Finance & Markets / June 22, 2020

CANs: Agriculture Investment in Emerging Markets

The turmoil inflicted on markets by the COVID-19 crisis has forced those in the agriculture investment space to reevaluate one crucial aspect of their portfolios: diversification. Across the world, global investors of all profiles are taking a strong look at their holdings and trying to determine if their assets are too correlated.

The need for diversification is a lesson that many investors have recently learned the hard way. As the search for non-correlated assets intensifies, many investors are looking to an industry that has proven incredibly resilient during this time of crisis: agriculture.

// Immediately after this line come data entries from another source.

Lemma convergence_test_witness :
  camera_controller_timer (node_with_target (mkPoint 0.0 0.01 0.19)) = Some 0%nat /\
  reports_converged
    (control_loop full_period true (node_with_target (mkPoint 0.0 0.01 0.19)))
  = (abs 0.0 <? 0.02) && (abs 0.01 <? 0.02) && (abs 0.19 <? 0.20).
Proof.
  split; [reflexivity|].
  apply (convergence_test full_period true
           (node_with_target (mkPoint 0.0 0.01 0.19)) 0%nat);
    vm_compute; reflexivity.
Defined.

(** ** Invariants of the node *)

Lemma cancel_length (handle : nat) (ts : list Timer) :
  List.length (cancel handle ts) = List.length ts.
Proof.
  revert handle. induction ts as [|t ts IH]; intros [|h]; simpl;
    try reflexivity. now rewrite IH.
Qed.

Lemma handle_ok_same_length (n n' : ControllerNode) :
  camera_controller_timer n' = camera_controller_timer n ->
  List.length (timers n') = List.length (timers n) ->
  handle_ok n -> handle_ok n'.
Proof.
  unfold handle_ok. intros -> Hlen.
  destruct (timers n) as [|t ts], (timers n') as [|t' ts'];
    simpl in Hlen; try discriminate; try (intros ->; reflexivity).
  injection Hlen as Hlen. simpl. rewrite Hlen. trivial.
Qed.

Lemma detection_callback_handle_ok (tf : TfLookup) (msg : MarkerArray)
  (n : ControllerNode) :
  handle_ok n -> handle_ok (fst (detection_callback tf msg n)).
Proof.
  intros Hn. unfold detection_callback.
  destruct (markers msg) as [|marker rest]; [exact Hn|].
  destruct tf as [f|e]; [|exact Hn].
  unfold handle_ok. simpl.
  destruct (timers n ++ [_]) as [|t ts] eqn:E.
  - destruct (timers n); discriminate.
  - rewrite <- E, length_app. simpl. f_equal. lia.
Qed.

Lemma control_loop_handle_ok (el : Elapsed) (server_ready : bool)
  (n n' : ControllerNode) (effects : list Effect) :
  handle_ok n -> control_loop el server_ready n = Ok (n', effects) ->
  handle_ok n'.
Proof.
  intros Hn. unfold control_loop.
  destruct (below_threshold _).
  - destruct (camera_controller_timer n) as [h|] eqn:Eh; [|discriminate].
    intros [= <- _]. apply (handle_ok_same_length n); simpl; auto.
    apply cancel_length.
  - simpl. intros [= <- _]. apply (handle_ok_same_length n); auto.
Qed.
(** C9 (amended): a frame of frame time 0 under a finite time scale leaves
    every body with the same mass, drag coefficient, area and [airEnabled],
    and with the same position and velocity coordinates up to the sign of
    a zero, provided the first body, when it is not inside the crash
    margin, has a finite velocity and a finite computed acceleration. *)
Theorem C9_zero_frame_time w (scale : float) :
  Float64.finite scale ->
  (forall sat others,
     satellites w = sat :: others -> crashed sat = false ->
     finiteVector (velocity sat)
     /\ finiteVector (acceleration (length (position sat)) sat)) ->
  Forall2 sameBody (satellites (tick 0 scale w)) (satellites w).
Proof.
  intros Hscale Hfin. rewrite satellites_tick_eq.
  destruct (satellites w) as [|sat others] eqn:Hs.
  - rewrite updatePhysics_empty by reflexivity. constructor.
  - set (w1 := mkSimulation (sat :: others) (trails w) scale (status w)
                 (atmosphericDensityCache w)).
    assert (Hs1 : satellites w1 = sat :: others) by reflexivity.
    destruct (crashed sat) eqn:Hc.
    + rewrite (updatePhysics_crashed 0 w1 Hs1 Hc), satellites_setStatus, Hs1.
      apply Forall2_sameBody_refl.
    + rewrite (updatePhysics_flying 0 w1 Hs1 Hc), satellites_setStatus.
      destruct (Hfin sat others eq_refl Hc) as [Hv Ha].
      constructor; [|apply Forall2_sameBody_refl].
      apply integrate_zero_dt; [|exact Ha|exact Hv].
      cbn [timeScale w1 times lit engine_number FloatNumber].
      apply mul_zero_finite; [apply zero_like_0|exact Hscale].
Qed.

(** *** The mass in the acceleration *)



End Binary64Engine.

(* ================================================================== *)
(** ** Properties of the engine in exact arithmetic *)

Section ExactEngine.

Local Existing Instance RealNumber.
Local Open Scope R_scope.

Implicit Types (w : Simulation R) (sat : SatelliteState R).

Lemma lit_zero : lit 0 = 0.
Proof. reflexivity. Qed.

(** Without drag, the mass cancels out of the acceleration. *)
Lemma acceleration_without_drag sat (m : R) :
  m <> 0 ->
  dragActive sat = false ->
  acceleration (length (position sat)) (withMass m sat)
  = multiplyScalar
      (multiplyScalar (normalize (position sat)) (- lit 1))
      ((G * EARTH_MASS) / (length (position sat) * length (position sat)) * lit 1).
Proof.
  intros Hm Hdrag.
  unfold acceleration, dragForce, gravityForce.
  cbn [position velocity mass withMass].
  unfold dragActive in Hdrag. rewrite Hdrag.
  unfold divideScalar, multiplyScalar, add. cbn [x y z]. rewrite lit_zero.
  cbn [plus minus times divide negate RealNumber].
  unfold Rdiv.
  generalize (/ (length (position sat) * length (position sat))). intros q.
  f_equal; field; exact Hm.
Qed.

(** In exact real arithmetic, two states that differ only in the (positive)
    mass of the first body, with the drag branch inactive, have the same
    positions and velocities after one frame with the same frame time. *)
Lemma mass_cancels_exact (deltaTime : R) w sat others (m1 m2 : R) :
  satellites w = sat :: others ->
  0 < m1 -> 0 < m2 ->
  dragActive sat = false ->
  let w1 := mkSimulation (withMass m1 sat :: others) (trails w) (timeScale w)
              (status w) (atmosphericDensityCache w) in
  let w2 := mkSimulation (withMass m2 sat :: others) (trails w) (timeScale w)
              (status w) (atmosphericDensityCache w) in
  List.map (@position R) (satellites (updatePhysics deltaTime w1))
  = List.map (@position R) (satellites (updatePhysics deltaTime w2))
  /\ List.map (@velocity R) (satellites (updatePhysics deltaTime w1))
     = List.map (@velocity R) (satellites (updatePhysics deltaTime w2)).
Proof.
  intros Hs Hm1 Hm2 Hdrag w1 w2.
  assert (Hs1 : satellites w1 = withMass m1 sat :: others) by reflexivity.
  assert (Hs2 : satellites w2 = withMass m2 sat :: others) by reflexivity.
  destruct (crashed sat) eqn:Hc.
  - assert (Hc1 : crashed (withMass m1 sat) = true) by exact Hc.
    assert (Hc2 : crashed (withMass m2 sat) = true) by exact Hc.
    rewrite (updatePhysics_crashed deltaTime w1 Hs1 Hc1).
    rewrite (updatePhysics_crashed deltaTime w2 Hs2 Hc2).
    split; reflexivity.
  - assert (Hc1 : crashed (withMass m1 sat) = false) by exact Hc.
    assert (Hc2 : crashed (withMass m2 sat) = false) by exact Hc.
    rewrite (updatePhysics_flying deltaTime w1 Hs1 Hc1).
    rewrite (updatePhysics_flying deltaTime w2 Hs2 Hc2).
    rewrite !satellites_setStatus. cbn [satellites List.map].
    change (position (withMass m1 sat)) with (position sat).
    change (position (withMass m2 sat)) with (position sat).
    rewrite (@acceleration_without_drag sat m1) by (assumption || lra).
    rewrite (@acceleration_without_drag sat m2) by (assumption || lra).
    split; reflexivity.
Qed.

(** In exact arithmetic a frame of frame time 0 is the identity on the
    bodies, whatever the time scale. *)
Lemma zero_frame_time_exact w (scale : R) :
  satellites (tick (lit 0) scale w) = satellites w.
Proof.
  rewrite satellites_tick_eq.
  destruct (satellites w) as [|sat others] eqn:Hs.
  - rewrite updatePhysics_empty by reflexivity. reflexivity.
  - set (w1 := mkSimulation (sat :: others) (trails w) scale (status w)
                 (atmosphericDensityCache w)).
    assert (Hs1 : satellites w1 = sat :: others) by reflexivity.
    destruct (crashed sat) eqn:Hc.
    + rewrite (updatePhysics_crashed (lit 0) w1 Hs1 Hc). reflexivity.
    + rewrite (updatePhysics_flying (lit 0) w1 Hs1 Hc), satellites_setStatus.
      cbn [satellites]. f_equal. rewrite lit_zero.
      generalize (acceleration (length (position sat)) sat). intros acc.
      destruct sat as [[px py pz] [vx vy vz] m cd ar rho0 hs air ts].
      unfold integrate, add, multiplyScalar.
      cbn [position velocity mass dragCoefficient area initialDensity
           densityScaleHeight airEnabled sat_timeScale x y z timeScale w1
           plus times RealNumber].
      f_equal; f_equal; ring.
Qed.
Definition enrich_products_with_api (products_df : list Product.row)
    (api_df : list Meta.row) : list Enriched.row :=
  match api_df with
  | [] =>
      map (fun p =>
             Enriched.mk (Product.product_id p) (Product.product_name p)
               (Product.category p) (Product.price p) PdNA PdNA PdNA) products_df
  | _ =>
      let merged := merge_left products_df api_df in
      let merged :=
        if existsb (fun r => isna (Enriched.description r)) merged
        then map (fun r => if isna (Enriched.description r)
                           then Enriched.set_description (Str default_description) r
                           else r) merged
        else merged in
      let merged :=
        if existsb (fun r => isna (Enriched.availability_status r)) merged
        then map (fun r => if isna (Enriched.availability_status r)
                           then Enriched.set_availability_status (Str "Unknown") r
                           else r) merged
        else merged in
      merged
  end.

End Ex6.

(** ** Sample batches *)

Module Samples.

Definition ann_sparse : Customer.row :=
  Customer.mk (Str "C0001") (Str "Ann Lee") PdNA (Str "Canada").
Definition ann_full : Customer.row :=
  Customer.mk (Str "C0001") (Str "Ann Lee") (Str "ann@example.org") (Str "Canada").
Definition bob : Customer.row :=
  Customer.mk (Str "C0002") (Str "Bob Ray") (Str "bob@example.org") PdNA.

(** Two rows for C0001, the second more complete than the first. *)
Definition customers : list Customer.row := [ann_sparse; ann_full; bob].

(** Two rows for C0001, the first at least as complete as the second. *)
Definition customers_first_best : list Customer.row := [ann_full; ann_sparse; bob].

Definition sale (tid : string) (day : N) : Sale.row :=
  Sale.mk (Str tid) (Str "P0001") (Str "C0001") (Num (Fin (Q2Qc 2)))
    (Str (Iso.strftime_Ymd (Iso.Date 2025 3 day))).

(** Source rows with dates up to 2025-03-10, out of date order. *)
Definition sales_first : list Sale.row :=
  [sale "T000001" 10; sale "T000002" 8; sale "T000003" 9].

(** The same source after rows dated 2025-03-11 .. 2025-03-13 were
    appended. *)
Definition sales_second : list Sale.row :=
  sales_first ++ [sale "T000004" 13; sale "T000005" 11; sale "T000006" 12].

Definition empty_sink : Ex3.database := Ex3.Database ∅ [].

(** One choice of the functions pandas and Python supply: dates are
    read in the [%Y-%m-%d] form only, text never reads as a number. *)
Definition externals : Externals := {|
  str_of_number := fun _ => "0";
  numeric_of_string := fun _ => FNaN;
  datetime_of_string := Iso.parse_Ymd;
  datetime_of_number := fun _ => None;
  email_pattern_match := fun _ => true |}.

Definition mouse : Product.row :=
  Product.mk (Str "P0001") (Str "Wireless Mouse") (Str "Electronics")
    (Num (Fin (Q2Qc 25))).
Definition mug : Product.row :=
  Product.mk (Str "P0002") (Str "Ceramic Mug") (Str "Home") (Num (Fin (Q2Qc 8))).
Lemma revoke_keeps_old_tags_witness :
  revoke Toy.us 7 50 51 = Ok Toy.afterRevoke
  /\ exists to k',
      lookupContact (contacts Toy.us) 7 = Some to
      /\ In k' (contacts Toy.afterRevoke)
      /\ contactId k' = contactId Toy.bob
      /\ previousTags k'
         = previousTags Toy.bob
             ++ [mkPreviousTag (MemberKey_Tag (groupKey Toy.bob)) 50]
      /\ groupKey k'
         = fst (MemberKey_Update (groupKey Toy.bob)
                  (PrivateKey_GenerateRevocation (groupPriv Toy.us)
                     (groupKey to)))
      /\ revoked k' = revoked Toy.bob
      /\ matchesTag (MemberKey_Tag (groupKey Toy.bob)) k' = true.
Proof.
  split; [reflexivity|].
  apply (@revoke_keeps_old_tags Toy.primitives Toy.us Toy.afterRevoke
           7%Z 50%Z 51%Z Toy.bob).
  - reflexivity.
  - right. left. reflexivity.
  - discriminate.
Defined.

Lemma revoke_keeps_old_signatures_witness :
  revoke Toy.us 7 50 51 = Ok Toy.afterRevoke
  /\ PrivateKey_Verify (groupPriv Toy.us)
       (sha256 (FetchedMessage Toy.fetchedFromBob))
       (FetchedSignature Toy.fetchedFromBob) = true
  /\ openTag Toy.afterRevoke (sha256 (FetchedMessage Toy.fetchedFromBob))
       (FetchedSignature Toy.fetchedFromBob)
     = Ok (Some (PrivateKey_Open (groupPriv Toy.afterRevoke)
                   (FetchedSignature Toy.fetchedFromBob))).
Proof.
  split; [reflexivity|]. split; [reflexivity|].
  apply (@revoke_keeps_old_signatures Toy.primitives Toy.us Toy.afterRevoke
           7%Z 50%Z 51%Z).
  - reflexivity.
  - constructor.
  - reflexivity.
  - reflexivity.
Defined.

Lemma sent_revocation_refused_witness :
  exists line,
    processMessageSent Toy.afterSend (Toy.revokedResult (repeat x0b 64)) 70
    = Ok (emit (LogPrintf line) Toy.afterSend).
Proof.
  apply (@sent_revocation_refused Toy.primitives Toy.afterSend
           (Toy.revokedResult (repeat x0b 64)) 70%Z
           (mkSignedRevocation (Some (mkRevocationBody [x05] (Some 3%Z)))
              (repeat x0b 64))
           (mkRevocationBody [x05] (Some 3%Z)) Toy.queuedHello Toy.alice 3%Z).
  - reflexivity.
  - reflexivity.
  - reflexivity.
  - reflexivity.
  - reflexivity.
  - right. intros revBytes _. reflexivity.
Defined.

Lemma sent_revoked_us_witness :
  exists c' to',
    processMessageSent Toy.afterSend Toy.revokedUsResult 70 = Ok c'
    /\ queue c'
       = filter (fun m => negb (qmTo m =? qmTo Toy.queuedHello)%Z)
           (queue Toy.afterSend)
    /\ outbox c' = outbox Toy.afterSend
    /\ lookupContact (contacts c') (qmTo Toy.queuedHello) = Some to'
    /\ revokedUs to' = true
    /\ contactGeneration to' = wrap32 (contactGeneration Toy.alice + 1)
    /\ events c'
       = events Toy.afterSend
           ++ [LogPrintf "Revoked by %s";
               ContactsUISetIndicator (contactId Toy.alice) indicatorBlack;
               ContactsUISetSubline (contactId Toy.alice) "has revoked"]
           ++ map (fun m => OutboxUISetIndicator (qmId m) indicatorBlack)
                (filter (fun m => (qmTo m =? qmTo Toy.queuedHello)%Z)
                   (queue Toy.afterSend))
           ++ [UIAction "uiStateRevocationProcessed"; UISignal].
Proof.
  apply (@sent_revoked_us Toy.primitives Toy.afterSend Toy.revokedUsResult
           70%Z
           (mkSignedRevocation (Some (mkRevocationBody [x09] (Some 3%Z)))
              Toy.validSignature)
           (mkRevocationBody [x09] (Some 3%Z)) Toy.queuedHello Toy.alice
           [x09; x03; x00; x00; x00] 9%Z (9, 0)%Z).
  - reflexivity.
  - reflexivity.
  - reflexivity.
  - reflexivity.
  - reflexivity.
  - reflexivity.
  - apply Nat.leb_le. reflexivity.
  - reflexivity.
  - reflexivity.
  - reflexivity.
  - reflexivity.
Defined.

Lemma sent_revocation_update_witness :
  exists c' to' u,
    processMessageSent Toy.afterSend (Toy.revokedResult Toy.validSignature) 70
    = Ok c'
    /\ queue c' = queue Toy.afterSend
    /\ outbox c' = outbox Toy.afterSend
    /\ lookupContact (contacts c') (qmTo Toy.queuedHello) = Some to'
    /\ revokedUs to' = revokedUs Toy.alice
    /\ contactGeneration to' = wrap32 (contactGeneration Toy.alice + 1)
    /\ ruId u = qmTo Toy.queuedHello
    /\ ruGeneration u = contactGeneration to'
    /\ events c'
       = events Toy.afterSend
           ++ [RevocationUpdateChan u; UIAction "uiStateRevocationProcessed";
               UISignal].
Proof.
  apply (@sent_revocation_update Toy.primitives Toy.afterSend
           (Toy.revokedResult Toy.validSignature) 70%Z
           (mkSignedRevocation (Some (mkRevocationBody [x05] (Some 3%Z)))
              Toy.validSignature)
           (mkRevocationBody [x05] (Some 3%Z)) Toy.queuedHello Toy.alice
           [x05; x03; x00; x00; x00] 5%Z (9, 0)%Z).
  - reflexivity.
  - reflexivity.
  - reflexivity.
  - reflexivity.
  - reflexivity.
  - reflexivity.
  - apply Nat.leb_le. reflexivity.
  - reflexivity.
  - reflexivity.
  - reflexivity.
  - reflexivity.
Defined.

Lemma sent_plain_witness :
  (exists c',
      processMessageSent Toy.afterSend (mkMessageSendResult 11 None) 70 = Ok c'
      /\ find (fun m => (qmId m =? 11)%Z) (outbox c')
         = Some (set_sent 70 Toy.queuedHello)
      /\ map qmId (outbox c') = map qmId (outbox Toy.afterSend)
      /\ map qmId (queue c') = map qmId (queue Toy.afterSend)
      /\ contacts c' = contacts Toy.afterSend
      /\ events c'
         = events Toy.afterSend
             ++ [OutboxUISetIndicator 11 indicatorYellow; Save])
  /\ processMessageSent Toy.afterSend (mkMessageSendResult 99 None) 70
     = Panic "invalid memory address or nil pointer dereference".
Proof.
  split.
  - apply (proj1 (@sent_plain Toy.primitives Toy.afterSend
                    (mkMessageSendResult 11 None) 70%Z) Toy.queuedHello).
    + reflexivity.
    + reflexivity.
  - apply (proj2 (@sent_plain Toy.primitives Toy.afterSend
                    (mkMessageSendResult 99 None) 70%Z)).
    reflexivity.
Defined.

Lemma resign_keeps_queue_witness :
  resignQueuedMessages Toy.afterUpdate Toy.postedUpdate = Ok Toy.afterResign
  /\ Forall2 (resigned Toy.postedUpdate) (queue Toy.afterUpdate)
       (queue Toy.afterResign)
  /\ map qmId (queue Toy.afterResign) = map qmId (queue Toy.afterUpdate)
  /\ map qmTo (queue Toy.afterResign) = map qmTo (queue Toy.afterUpdate)
  /\ contacts Toy.afterResign = contacts Toy.afterUpdate
  /\ inbox Toy.afterResign = inbox Toy.afterUpdate
  /\ (exists logged,
        events Toy.afterResign = events Toy.afterUpdate ++ logged
        /\ Forall
             (fun e =>
                e = LogPrintf "Error while resigning after revocation: %s")
             logged)
  /\ (forall pre m post,
        queue Toy.afterUpdate = pre ++ m :: post ->
        qmTo m = ruId Toy.postedUpdate ->
        exists d key,
          Deliver (request m) = Some d
          /\ ruKey Toy.postedUpdate = Some key
          /\ nth_error (queue Toy.afterResign) (length pre)
             = Some (resignedWith Toy.postedUpdate key
                       (randAfter Toy.postedUpdate key (rand Toy.afterUpdate)
                          pre)
                       d m))
  /\ (forall key,
        ruKey Toy.postedUpdate = Some key ->
        rand Toy.afterResign
        = randAfter Toy.postedUpdate key (rand Toy.afterUpdate)
            (queue Toy.afterUpdate)).
Proof.
  split; [reflexivity|].
  apply (@resign_keeps_queue Toy.primitives Toy.afterUpdate Toy.afterResign
           Toy.postedUpdate).
  reflexivity.
Defined.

For many investors, the decision to diversify into agriculture comes as the result of a simple question: when the going gets tough, which industries keep going? With all the recent talk of essential and non-essential businesses, many have found that the food & agriculture industry perhaps the most essential of them all.

Of course, agriculture investment is an immeasurably vast and varied space. The more conventional options for ag investing, such as ETFs and futures, don’t always offer the attractive returns many investors are searching for. This search for higher yields has led many investors to pursue opportunities in emerging markets, where less-established ag sectors exhibit more growth potential.

This brings us to the latest agriculture investment opportunity by Farmfolio: CANs, or Collateralized Agribusiness Notes. CANs are an innovative debt instrument that will provide investors with exactly the type of diversification that so many are looking for. The high-yield, non-correlated note structure of CANs will provide investors with a type of niche access to the ag space that has, until now, been extremely difficult to achieve.

“We’ve had our eye on this opportunity for a long time,” says Dax Cooke, Farmfolio’s founder and CEO. “There are a huge amount of trade finance opportunities across the agricultural supply chain, but the institutions just don’t have the ability to identify them, vet them, or develop them. Farmfolio’s boots-on-the-ground presence allows us to do just that,” added Cooke.

“In agriculture, like in many businesses, cash flow is essential. Long shipping routes and accounts receivables schedules can be a major obstacle,” Cooke continued. “CANs are our solution to that problem. We’re offering growers the chance to really build their businesses, while also providing investors with exposure to the agriculture sector in emerging markets through a high-yield, collateralized debt instrument.”

“This first series of CANs will be a tax credit finance opportunity in Panama. Panama’s Ley 105 program issues tax credits to agriculture exporters in order to promote the growth, but there’s a lengthy application process involved. Exporters would rather get the funds for their credits in advance, which creates an opportunity to buy the rights to the credits at a discount. Then, once the credits are issued, Farmfolio’s company in Panama can sell them to third parties.”

“Since we also manage a pineapple farm in Panama, we know first-hand just how important this opportunity is, not just for investors, but for growers like us. Having access to funds from our tax credits will be a tremendous help to growers who are looking to expand their operations in the short term and need capital on-hand to do so,” said Paul Vergara, Operations Manager of Farmfolio’s Panama Golden Pineapple project and advisor to Finca Funds, the issuer of the notes.

“In the COVID era, investors are looking for diversification and lower exposure to risk. Being able to invest in government-backed securities, especially in the debt space, is a very attractive option at this stage, and we’re very excited to present this offering. It’s a win-win situation for investors and growers alike,” said Mr. Cooke.

Panama certainly seems an ideal place to start. The Panamanian government recently issued $2.5 billion in sovereign bonds, which were quickly gobbled up by institutional investors, including Deutsche Bank and Credit Suisse. Orders reportedly tripled the amount of the offering, and the bonds sold out within 24 hours. Panama’s dollarized economy, as well as its strong relationships with international financial institutions, have made the country an attractive target for Foreign Direct Investment.

As a major toll booth for global trade, Panama is uniquely positioned to continue its strong growth in the years ahead. As with virtually all other countries, Panama’s GDP growth rate has slowed due to COVID-19, but the IMF notes that the Panamanian economy has proven especially resilient during the crisis, and the World Bank predicts not only a swift recovery, but a timely return to former growth rates.

Indeed, Panama has been one of the fastest-growing economies of the last decade, according to the World Bank. Posting an average annual growth rate of 4.5% over the last five years, Panama has developed into one of the leading economies of the Latin American region. Strong sectors include finance, heavy industry, services, and, of course, agriculture.

Farmfolio’s first foray into the debt space has many attractive features. For many, the chance to diversify into agriculture investment has never been more welcome, and the collateralized nature of the product opens the offering to a wider range of risk profiles. Thanks to CANs, investors now have a unique access point to non-correlated assets in the emerging market agriculture space. For agriculture investing, CANs are a huge step forward.